Is there a mobile app? Nope! Dead on arrival. In 2020, Slack or Teams or anything similar is literally useless without a mobile app.

Feature matrix says animated emojis will arrive "never." lol!

I remember the days of native chat clients like Skype and AIM. I remember how Linux and Mac platforms were basically half-clients compared to Windows. It sucked.

Electron applications like Slack and Spotify work everywhere, exactly the same. And if you think about it, that's why something like chat and music apps would prioritize ease of cross-platform deployment over perfect efficiency. They're not particularly demanding, and they are most valuable to people when they're ubiquitous. If Spotify isn't in every device I own it loses a great amount of value.
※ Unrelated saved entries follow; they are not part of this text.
(** * LetterPuzzleMaker: the board generator and its placement validator

    A shallow embedding of [01-LetterPuzzleMaker/index.js] (class [Board],
    function [createBoard], the script), of the word list script
    [01-LetterPuzzleMaker/process_words.js] and of the player's game, class
    [Game] of [02-CowLetterPuzzle/src/index.js], with the properties of the
    placement engine and of the code around it.

    JavaScript values that occur on the board are modelled by [jsval];
    methods of [Board] run in a small state-and-exception monad over the
    object's fields, so that both a [TypeError] raised by indexing
    [undefined] and the absence of writes can be stated and proved. *)

From Stdlib Require Import QArith.
From stdpp Require Import base list strings gmap.

Open Scope nat_scope.

(** * Part I: the model *)

(** ** JavaScript values on the board *)

(** A tile, or the result of indexing a string or an array, is either a
    string or [undefined] (index out of range, or a hole of an array). *)
Inductive jsval : Type :=
  | JUndefined
  | JStr (s : string).

#[global] Instance jsval_eq_dec : EqDecision jsval.
Proof. solve_decision. Defined.

(** The sentinel of an empty tile, ["."]. *)
Definition EMPTY : jsval := JStr ".".

(** [word[i]]: the one-character string at index [i], [undefined] out of range. *)
Definition charAt (word : string) (i : nat) : jsval :=
  match String.get i word with
  | Some a => JStr (String a EmptyString)
  | None => JUndefined
  end.

(** The conversion applied by [acc += char]. *)
Definition toString (v : jsval) : string :=
  match v with
  | JUndefined => "undefined"
  | JStr s => s
  end.

(** ** The object state and the method monad *)

Record Board : Type := mkBoard {
  size : nat;
  tiles : list (list jsval);
  totalPlacements : nat
}.

Inductive error : Type := TypeError.

Inductive outcome (A : Type) : Type :=
  | Ok (a : A)
  | Throw (e : error).
Arguments Ok {A} a.
Arguments Throw {A} e.

Definition M (A : Type) : Type := Board -> outcome A * Board.

Definition ret {A} (a : A) : M A := fun b => (Ok a, b).

Definition throw {A} (e : error) : M A := fun b => (Throw e, b).

Definition bind {A B} (m : M A) (k : A -> M B) : M B :=
  fun b =>
    match m b with
    | (Ok a, b') => k a b'
    | (Throw e, b') => (Throw e, b')
    end.

Notation "x <- m ;; k" := (bind m (fun x => k))
  (at level 100, m at next level, right associativity).
Notation "m ;;; k" := (bind m (fun _ => k))
  (at level 100, right associativity).

(** Control flow of a loop body: fall through to the next iteration with the
    updated local variables, or [return v] out of the enclosing method. *)
Inductive flow (S R : Type) : Type :=
  | Continue (s : S)
  | Return (v : R).
Arguments Continue {S R} s.
Arguments Return {S R} v.

(** [for (i of idxs) body], threading the loop's local variables [s]. *)
Fixpoint forEach {I S R} (idxs : list I) (s : S) (body : S -> I -> M (flow S R))
  : M (flow S R) :=
  match idxs with
  | [] => ret (Continue s)
  | i :: idxs' =>
      f <- body s i ;;
      match f with
      | Continue s' => forEach idxs' s' body
      | Return v => ret (Return v)
      end
  end.

(** ** Array accesses *)

(** [this.tiles[r][c]]: indexing a missing row throws, a missing column
    reads [undefined]. *)
Definition tileAt (r c : nat) : M jsval :=
  fun b =>
    match tiles b !! r with
    | None => (Throw TypeError, b)
    | Some row => (Ok (default JUndefined (row !! c)), b)
    end.

(** [row[c] = v] on a JavaScript array: in range it overwrites, past the end
    the array grows and the skipped indices are holes. *)
Definition arraySet (row : list jsval) (c : nat) (v : jsval) : list jsval :=
  if c <? length row then <[c := v]> row
  else row ++ replicate (c - length row) JUndefined ++ [v].

(** [this.tiles[r][c] = v]. *)
Definition setTile (r c : nat) (v : jsval) : M unit :=
  fun b =>
    match tiles b !! r with
    | None => (Throw TypeError, b)
    | Some row =>
        (Ok tt, mkBoard (size b) (<[r := arraySet row c v]> (tiles b))
                        (totalPlacements b))
    end.

Definition getSize : M nat := fun b => (Ok (size b), b).

Definition getTotalPlacements : M nat := fun b => (Ok (totalPlacements b), b).

Definition setTotalPlacements (n : nat) : M unit :=
  fun b => (Ok tt, mkBoard (size b) (tiles b) n).

(** ** Methods of [Board] *)

Definition getDeltas (horizontal : bool) : nat * nat :=
  if horizontal then (0, 1) else (1, 0).

Definition getWordMask (horizontal : bool) (r c : nat) (word : string)
    (searchRow searchColumn : nat) : M jsval :=
  if horizontal then
    if negb (searchRow =? r) || (searchColumn <? c)
       || (c + String.length word <=? searchColumn)
    then tileAt searchRow searchColumn
    else ret (charAt word (searchColumn - c))
  else
    if negb (searchColumn =? c) || (searchRow <? r)
       || (r + String.length word <=? searchRow)
    then tileAt searchRow searchColumn
    else ret (charAt word (searchRow - r)).

Section Lexicon.

(** The parsed word file, [WORDS], and the set built from it. *)
Variable WORDS : list string.

Definition WORD_SET : gset string := list_to_set WORDS.

(** [WORD_SET.has(s)]. *)
Definition has (s : string) : bool := bool_decide (s ∈ WORD_SET).

(** The first loop of [isValidPlacement]: locals [(overlaps, standalone)]. *)
Definition scanWord (horizontal : bool) (r c : nat) (word : string)
  : M (flow (nat * nat) bool) :=
  let '(dr, dc) := getDeltas horizontal in
  forEach (seq 0 (String.length word)) (0, 0)
    (fun counts i =>
       let '(overlaps, standalone) := counts in
       boardTile <- tileAt (r + dr * i) (c + dc * i) ;;
       if bool_decide (boardTile ≠ EMPTY) then
         if bool_decide (boardTile ≠ charAt word i) then ret (Return false)
         else ret (Continue (overlaps + 1, standalone))
       else ret (Continue (overlaps, standalone + 1))).

(** The run test applied when a run ends: [acc.length >= 2 && !WORD_SET.has(acc)]. *)
Definition badRun (acc : string) : bool :=
  (2 <=? String.length acc) && negb (has acc).
Lemma storePreset_fetchConsistent parsed st :
  (exists n, presetNumber parsed = JNum n) ->
  fetchConsistent st -> fetchConsistent (storePreset parsed st).
Proof.
  intros Hn [Hord Hprog].
  set (new := Preset.mk (presetNumber parsed) (name parsed) (params parsed)).
  assert (Hnew : numbered new) by exact Hn.
  split.
  - rewrite storePreset_presets. exact (stored_presetsOrdered _ new Hord Hnew).
  - rewrite storePreset_fetchProgress, storePreset_presets.
    rewrite sortPresets_length, length_app. cbn [length].
    pose proof (presetsOrdered_NoDup _ Hord) as Hnd.
    apply presetsOrdered_alt in Hord as [Hnum _].
    pose proof (filter_number_length _ (presetNumber parsed) Hnum Hnd) as Hlow.
    pose proof (length_filter (fun p => Preset.number p <> presetNumber parsed)
                  (Editor.presets st)) as Hhigh.
    destruct (Nat.leb_spec
                (length (filter (fun p => Preset.number p <> presetNumber parsed)
                                (Editor.presets st)) + 1) 124); lia.
Qed.

Lemma storePreset_idempotent parsed st :
  (exists n, presetNumber parsed = JNum n) ->
  presetsOrdered (Editor.presets st) ->
  storePreset parsed (storePreset parsed st) = storePreset parsed st.
Proof.
  intros Hn Hord.
  set (new := Preset.mk (presetNumber parsed) (name parsed) (params parsed)).
  assert (Hnew : numbered new) by exact Hn.
  assert (Hpresets : Editor.presets (storePreset parsed (storePreset parsed st))
                     = Editor.presets (storePreset parsed st)).
  { rewrite (storePreset_presets parsed (storePreset parsed st)).
    pose proof (stored_presetsOrdered _ new Hord Hnew) as Hord1.
    fold new. change (presetNumber parsed) with (Preset.number new).
    rewrite storePreset_presets. fold new.
    change (presetNumber parsed) with (Preset.number new).
    apply presetsOrdered_unique;
      [now apply stored_presetsOrdered | exact Hord1 |].
    rewrite !sortPresets_Permutation.
    apply Permutation_app_tail.
    rewrite filter_app, list_filter_filter.
    rewrite (filter_cons _ new), decide_False by (intros H; now apply H).
    rewrite filter_nil, app_nil_r.
    erewrite list_filter_iff; [reflexivity |]. intros p. cbn. tauto. }
  destruct (storePreset_rest parsed st) as (Hc & Hk & Hd & Ho).
  destruct (storePreset_rest parsed (storePreset parsed st))
    as (Hc' & Hk' & Hd' & Ho').
  apply Editor_eq; try congruence.
  - now rewrite !storePreset_params.
  - rewrite (storePreset_fetchingPresets parsed (storePreset parsed st)).
    rewrite Hpresets. rewrite (storePreset_fetchingPresets parsed st).
    now destruct (124 <=? _)%nat.
  - rewrite (storePreset_fetchProgress parsed (storePreset parsed st)).
    rewrite Hpresets. rewrite (storePreset_fetchProgress parsed st).
    now destruct (_ <=? 124)%nat.
Qed.

End StorePreset.

Section HandlerCases.

Lemma status_not_sysex data (k : Z) :
  k <> 0xf0 ->
  js_and_val (js_get data 0) 0xf0 = k ->
  js_strict_eq_num (js_get data 0) SYSEX_START = false.
Proof.
  intros Hk Hst. destruct (js_get data 0) as [| | s]; try reflexivity.
  cbn. apply bool_decide_eq_false_2. intros ->. apply Hk. rewrite <- Hst.
  reflexivity.
Qed.

(** A message with a Control Change status, whatever its length. *)
Lemma handleMidiMessage_state_cc_any data st :
  js_and_val (js_get data 0) 0xf0 = 0xb0 ->
  handleMidiMessage_state data st
  = match scanCCMap MIDI_CC_MAP (js_get data 1) (js_get data 2) with
    | Some (key, v) => setParams (fun prev => <[key := v]> prev) st
    | None => st
    end.
Proof.
  intros Hst. unfold handleMidiMessage_state.
  rewrite (status_not_sysex data 0xb0) by (discriminate || exact Hst).
  rewrite (bool_decide_eq_true_2 _ Hst).
  rewrite bool_decide_eq_false_2 by (rewrite Hst; discriminate).
  reflexivity.
Qed.

(** A message with a Program Change status. *)
Lemma handleMidiMessage_state_pc data st :
  js_and_val (js_get data 0) 0xf0 = 0xc0 ->
  handleMidiMessage_state data st = setCurrentPreset (js_get data 1) st.
Proof.
  intros Hst. unfold handleMidiMessage_state.
  rewrite (status_not_sysex data 0xc0) by (discriminate || exact Hst).
  rewrite (bool_decide_eq_false_2 (_ = 0xb0)) by (rewrite Hst; discriminate).
  now rewrite (bool_decide_eq_true_2 _ Hst).
Qed.

(** A message of no handled kind. *)
Lemma handleMidiMessage_state_unhandled data st :
  take 6 data <> [0xf0; 0x00; 0x01; 0x0c; 0x01; 0x01] ->
  js_and_val (js_get data 0) 0xf0 <> 0xb0 ->
  js_and_val (js_get data 0) 0xf0 <> 0xc0 ->
  handleMidiMessage_state data st = st.
Proof.
  intros Hhead Hcc Hpc.
  pose proof (header_check data) as Hcheck.
  rewrite (bool_decide_eq_false_2 _ Hhead) in Hcheck.
  unfold handleMidiMessage_state.
  rewrite (bool_decide_eq_false_2 _ Hcc), (bool_decide_eq_false_2 _ Hpc).
  destruct (js_strict_eq_num (js_get data 0) SYSEX_START); [| reflexivity].
  cbn [andb] in Hcheck. now rewrite Hcheck.
Qed.

(** The four kinds of message. *)
Lemma handleMidiMessage_state_cases data st :
  (take 6 data = [0xf0; 0x00; 0x01; 0x0c; 0x01; 0x01]
   /\ handleMidiMessage_state data st
      = match parsePatchDump data with
        | Some parsed =>
            if isEditBuffer parsed
            then setParams (fun prev => params parsed ∪ prev) st
            else storePreset parsed st
        | None => st
        end)
  \/ (handleMidiMessage_state data st
      = match scanCCMap MIDI_CC_MAP (js_get data 1) (js_get data 2) with
        | Some (key, v) => setParams (fun prev => <[key := v]> prev) st
        | None => st
        end)
  \/ handleMidiMessage_state data st = setCurrentPreset (js_get data 1) st
  \/ handleMidiMessage_state data st = st.
Proof.
  destruct (decide (take 6 data = [0xf0; 0x00; 0x01; 0x0c; 0x01; 0x01]))
    as [Hhead | Hhead].
  { left. split; [exact Hhead | now apply handleMidiMessage_state_dump]. }
  destruct (decide (js_and_val (js_get data 0) 0xf0 = 0xb0)) as [Hcc | Hcc].
  { right. left. now apply handleMidiMessage_state_cc_any. }
  destruct (decide (js_and_val (js_get data 0) 0xf0 = 0xc0)) as [Hpc | Hpc].
  { right. right. left. now apply handleMidiMessage_state_pc. }
  right. right. right. now apply handleMidiMessage_state_unhandled.
Qed.

End HandlerCases.

(** X6. A stored-preset dump of the device (header F0 00 01 0C 01 01, any
    subtype other than 01, at least 151 elements) files the parsed preset
    under the number at index 7: it replaces a preset with that number,
    keeps the presets with other numbers, leaves the parameters alone, and
    the fetch is marked as finished exactly when 124 presets or more are
    then held. *)
Theorem handleMidiMessage_state_stored_dump (data : list Z) (st : Editor.t) :
  take 6 data = [0xf0; 0x00; 0x01; 0x0c; 0x01; 0x01] ->
  data !! 6%nat <> Some 0x01 ->
  (151 <= length data)%nat ->
  exists n r,
    data !! 7%nat = Some n
    /\ parsePatchDump data = Some r
    /\ (forall p,
          p ∈ Editor.presets (handleMidiMessage_state data st)
          <-> p = Preset.mk (JNum n) (name r) (params r)
              \/ (p ∈ Editor.presets st /\ Preset.number p <> JNum n))
    /\ Editor.params (handleMidiMessage_state data st) = Editor.params st
    /\ Editor.fetchingPresets (handleMidiMessage_state data st)
       = (if (124 <=? length (Editor.presets
                               (handleMidiMessage_state data st)))%nat
          then false else Editor.fetchingPresets st).
Proof.
  intros Hhead H6 Hlen.
  destruct (parsePatchDump_stored data H6 Hlen) as (n & r & Hn & Hr & He & Hpn).
  exists n, r. split; [exact Hn |]. split; [exact Hr |].
  rewrite handleMidiMessage_state_dump, Hr, He by exact Hhead.
  split; [| split].
  - intros p. rewrite storePreset_presets, Hpn.
    apply (stored_elem_of (Editor.presets st)
             (Preset.mk (JNum n) (name r) (params r)) p).
  - apply storePreset_params.
  - apply storePreset_fetchingPresets.
Qed.

Lemma handleMidiMessage_state_stored_dump_witness :
  exists r,
    parsePatchDump ([0xf0; 0x00; 0x01; 0x0c; 0x01; 0x01; 0x00; 0x2a; 0x00]
                    ++ replicate 142 0x05 ++ [0xf7]) = Some r
    /\ Preset.mk (JNum 0x2a) (name r) (params r)
       ∈ Editor.presets
           (handleMidiMessage_state
              ([0xf0; 0x00; 0x01; 0x0c; 0x01; 0x01; 0x00; 0x2a; 0x00]
               ++ replicate 142 0x05 ++ [0xf7])
              (Editor.mk DEFAULT_PARAMS [] true 0 (JNum 0) true false None)).
Proof.
  destruct (handleMidiMessage_state_stored_dump
              ([0xf0; 0x00; 0x01; 0x0c; 0x01; 0x01; 0x00; 0x2a; 0x00]
               ++ replicate 142 0x05 ++ [0xf7])
              (Editor.mk DEFAULT_PARAMS [] true 0 (JNum 0) true false None))
    as (n & r & Hn & Hr & Hmem & _);
    [reflexivity | discriminate | vm_compute; lia |].
  vm_compute in Hn. injection Hn as <-.
  exists r. split; [exact Hr |]. apply Hmem. now left.
Defined.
Nobody's sitting at their Activity Monitor staring at the RAM usage of Slack or Teams. In reality, performance is fine. It's just chat.

(Interestingly enough, I've never found a music application that skips tracks more quickly than Spotify, even for locally-stored music. It's just instant with no gaps.)

1 comments

> Electron applications like Slack and Spotify work everywhere, exactly the same.

Yes, because they're just web pages. Then why not just use the browser to display them?

Nobody’s stopping you from using the web version of Slack or Spotify.

That said I can think of some pretty good reasons.

- Users don’t understand it as well or are less comfortable with it.

- Users’ general preference for logical separation

- Mobile safari doesn’t support browser notifications.

- You won’t get browser notifications if you close the tab by accident

- You lose OS integration, like replying via OS notifications in Slack or using OS Music controls with Spotify

On top of all that a browser tab uses plenty of RAM as well so I don’t really see the upside of using the browser for these apps, either.